Riannna - It's a hard slog, but it does finally feel like things are going somewhere. It's better to know they DO want to see me again for more information rather than waiting on a yes or no decision. I'll give it my best.

Danni Bear
12-05-2010, 05:22 AM
Kokoro,

It is in the SoC that there not be a classified impairment to mental health. It is not required for diaganosis but is there for guidence in treatment. Many clinics use that acessment to help determine the pace of treatment and transition.Every individual is different in how fast and what needs to be accomplished before starting and during transition. The SoC is only a guide, not an absolute rule.

If mental problems were able to stop transition, I would never have been able to. I have suffered from manic/depressive disorder for most of my life with bouts of clinical depression and suicidal tendencies. There have been multiple hospitalizations over many years yet I still transitioned in 2000. Be honest with them and you will go forward, doubts are normal for us all. If we didn't have them, then the DR's get worried about our mental states. This is a life changing journey and one that is hard for anyone to take.

Danni

Kokoro
12-06-2010, 11:52 AM
Well, I'm back from my appointment with the Psychologist. I don't think it could have gone any better!

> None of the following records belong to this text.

Definition propose_if_idle_t (block_height : Z) (context : DevcashContext) : prog bool :=
  hp ← HasProposal_t;
  if (hp : bool) then mret false
  else
    proposal ← CreateNextProposal_t context;
    if isNullProposal proposal then mret false
    else
      callback_t (mkMessage (ContextOps.get_shard_uri context) eMessageType.PROPOSAL_BLOCK proposal
                    (proposal_index block_height context));;
      mret true.

Definition HandleFinalBlock_t (msg : DevcashMessage) (context : DevcashContext) : prog bool :=
  prior ← getHighestChainState_t;
  top_block ← FinalizeRemoteBlock_t prior (mkIB (m_data msg) 0);
  push_back_t top_block;;
  elapsed_t;;
  hp ← HasProposal_t;
  (if (hp : bool) then
     ReverifyProposal_t (DevcashHash (fb_getCanonical top_block)) (fb_block_state top_block) context;;
     mret tt
   else mret tt);;
  block_height ← size_t;
  pending ← HasPendingTransactions_t;
  if negb pending then mret false
  else if my_turn block_height context then propose_if_idle_t block_height context
  else mret false.

Definition HandleProposalBlock_t (msg : DevcashMessage) (context : DevcashContext) : prog bool :=
  prior ← getHighestChainState_t;
  mode ← look [Read LFixed] (fun n => Ok (mode_ (n_pool n)));
  to_validate ← pure (fst (pb_from_buffer prior keys mode (mkIB (m_data msg) 0)));
  valid ← pure (pb_validate to_validate keys);
  if negb valid then mret false
  else
    signed ← pure (pb_signBlock to_validate keys context);
    if negb signed.1 then mret false
    else
      let validation := pb_getValidationData signed.2 in
      callback_t (mkMessage (ContextOps.get_shard_uri context) eMessageType.VALID validation
                    (m_index msg));;
      mret true.

Definition HandleValidationBlock_t (now : Z) (msg : DevcashMessage) (context : DevcashContext)
    : prog bool :=
  ready ← CheckValidation_t context (mkIB (m_data msg) 0);
  if (ready : bool) then
    top_block ← FinalizeLocalBlock_t now;
    push_back_t top_block;;
    elapsed_t;;
    let final_msg := fb_getCanonical top_block in
    callback_t (mkMessage (ContextOps.get_shard_uri context) eMessageType.FINAL_BLOCK final_msg
                  (m_index msg));;
    mret true
  else mret false.

Definition HandleBlocksSinceRequest_t (fuel : nat) (msg : DevcashMessage)
    (context : DevcashContext) : prog bool :=
  if zlen (m_data msg) <? 16 then mret false
  else
    height ← pure (BinToUint32 (m_data msg) 0);
    node ← pure (BinToUint32 (m_data msg) 8);
    raw ← PartialBinaryDump_t fuel height;
    match ContextOps.get_app_mode context with
    | T2 =>
        tier1_data ← pure (fst (offset_fold (since_step keys) (zlen raw) [] (mkIB raw 0)));
        callback_t (mkMessage (ContextOps.get_uri_from_index context node)
                      eMessageType.TRANSACTION_ANNOUNCEMENT tier1_data (m_index msg));;
        mret true
    | T1 =>
        size ← size_t;
        let covered_height := u64 (size - 1) in
        let raw := Uint64ToBin covered_height [] ++ raw in
        callback_t (mkMessage (ContextOps.get_uri_from_index context node)
                      eMessageType.BLOCKS_SINCE raw (m_index msg));;
        mret true
    | scan => mret false
    end.

Definition HandleBlocksSince_t (clock : nat -> Z) (msg : DevcashMessage) (context : DevcashContext)
    : prog bool :=
  let b := mkIB (m_data msg) 0 in
  if zlen (m_data msg) <? 8 then mret false
  else
    let '(r, b1) := Buf.getNextUint64 true b in
    height ← pure r;
    match ContextOps.get_app_mode context with
    | T2 =>
        wallets ← pure (getDesignatedWallets keys (i32 (ContextOps.get_current_shard context)));
        state ← getHighestChainState_t;
        _ ← pure (fst (offset_fold (blocks_since_step clock wallets) (zlen (m_data msg))
                         (O, state) b1));
        remote ← look [Read LRemote] (fun n => Ok (n_remote_blocks n));
        (if remote <? height then act [Write LRemote] (set_remote_blocks height) else mret tt);;
        mret false
    | _ => mret false
    end.

(** *** The controllers *)
Definition consensusCallback_t (now : Z) (msg : DevcashMessage) (context : DevcashContext)
    : prog unit :=
  ptry
    (if m_type msg =? eMessageType.FINAL_BLOCK then
       HandleFinalBlock_t msg context;; mret tt
     else if m_type msg =? eMessageType.PROPOSAL_BLOCK then
       HandleProposalBlock_t msg context;; mret tt
     else if m_type msg =? eMessageType.VALID then
       HandleValidationBlock_t now msg context;; mret tt
     else pure (Err DevcashMessageError))
    (fun _ => pure (Err StdException)).

Definition request_blocks_t (context : DevcashContext) (mode : eAppMode) : prog unit :=
  remote ← look [Read LRemote] (fun n => Ok (n_remote_blocks n));
  size ← size_t;
  let node := ContextOps.get_current_node context in
  let peers := ContextOps.get_peer_count context in
  if remote <? size then
    let request := Uint64ToBin node (Uint64ToBin remote []) in
    match mode with
    | T1 =>
        callback_t (mkMessage (ContextOps.get_uri_from_index context (peers + node mod peers))
                      eMessageType.GET_BLOCKS_SINCE request (u32 remote));;
        callback_t (mkMessage (ContextOps.get_uri_from_index context (peers * 2 + node mod peers))
                      eMessageType.GET_BLOCKS_SINCE request (u32 remote))
    | T2 =>
        callback_t (mkMessage (ContextOps.get_uri_from_index context (node mod peers))
                      eMessageType.GET_BLOCKS_SINCE request (u32 remote))
    | scan => mret tt
    end
  else mret tt.

Definition messageCallback_t (fuel : nat) (clock : nat -> Z) (msg : DevcashMessage)
    (context : DevcashContext) (mode : eAppMode) : prog unit :=
  bindr
    (if m_type msg =? eMessageType.REQUEST_BLOCK then request_blocks_t context mode
     else if m_type msg =? eMessageType.GET_BLOCKS_SINCE then
       HandleBlocksSinceRequest_t fuel msg context;; mret tt
     else if m_type msg =? eMessageType.BLOCKS_SINCE then
       HandleBlocksSince_t clock msg context;; mret tt
     else mret tt)
    on_deserialization.

(** Whether there is a proposal is logged first. *)
Definition validatorCallback_t (ptr : option DevcashMessage) (context : DevcashContext)
    : prog unit :=
  match ptr with
  | None => pure (Err DevcashMessageError)
  | Some msg =>
      if m_type msg =? eMessageType.TRANSACTION_ANNOUNCEMENT then
        AddTransactions_serial_t (m_data msg);;
        block_height ← size_t;
        if my_turn block_height context then
          when info (HasProposal_t;; mret tt);;
          propose_if_idle_t block_height context;;
          mret tt
        else mret tt
      else pure (Err DevcashMessageError)
  end.

Definition worker_program (fuel : nat) (w : Worker) (clock : nat -> Z) (context : DevcashContext)
    (mode : eAppMode) (msg : DevcashMessage) : prog unit :=
  match w with
  | Consensus => consensusCallback_t (clock O) msg context
  | Internetwork => messageCallback_t fuel clock msg context mode
  | Validator => validatorCallback_t (Some msg) context
  end.
End programs.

The session began with him telling me that he had spoken to the Gender Clinic and based on what we had discussed in our previous meeting I was being referred to the clinic for therapy. I asked him what this would entail and it would basically be similar to his session with me but more specialist in order to establish my gender as (as I correctly assumed) he believed I was confused about my gender and would require another psychiatric assessment if after that I wanted to go through with gender reassignment. My immediate reaction to this was 'Oh for goodness sake, not even more prodding and poking. I want to move forward!'. So I told him.

As per suggestions in this thread I handed him a print off of some of the posts I've made on this board over the past few weeks. While he was reading it I told him that in our last session I'd attempted to be analytical and logical about my predicament and wasn't properly conveying my feelings of how I felt. I more or less just answered his questions and expected him to tell me whether I have gender dysphoria or not and to what extend. To put it into perspective for him, I told him if he was to say to me that I could no longer proceed with treatment and that this was the end of it I wouldn't be able to continue living my life the way I am now. I'd probably be able to cope, but I'd be miserable. Knowing how I've felt for the lest 10 years or so and facing the prospect of shouldering that burden for the next 50 or 60 year is simply not a possibility. I explained that any misgivings I have are down to facing the transition itself. There's the chance my parents could dis-own me over it, may cause many problems for my social life, career and marriage/child prospects etc. It's these that are/were holding me back rather than a desire to be male. Seeing if I could 'make do' being a male wasn't an option.

After listening to me he asked me if I had made up my mind and that if I wanted to be female I answered 'Yes, I do. I'm scared and apprehensive about going through a transition but I want to be female, not male'. He then told me that because I'd decided which direction to take he could refer me directly to the gender reassignment portion (which covers everything from gender therapy to SRS) of the clinic and would not need to go through more therapy and more psychiatric tests to establish which gender I wish to be.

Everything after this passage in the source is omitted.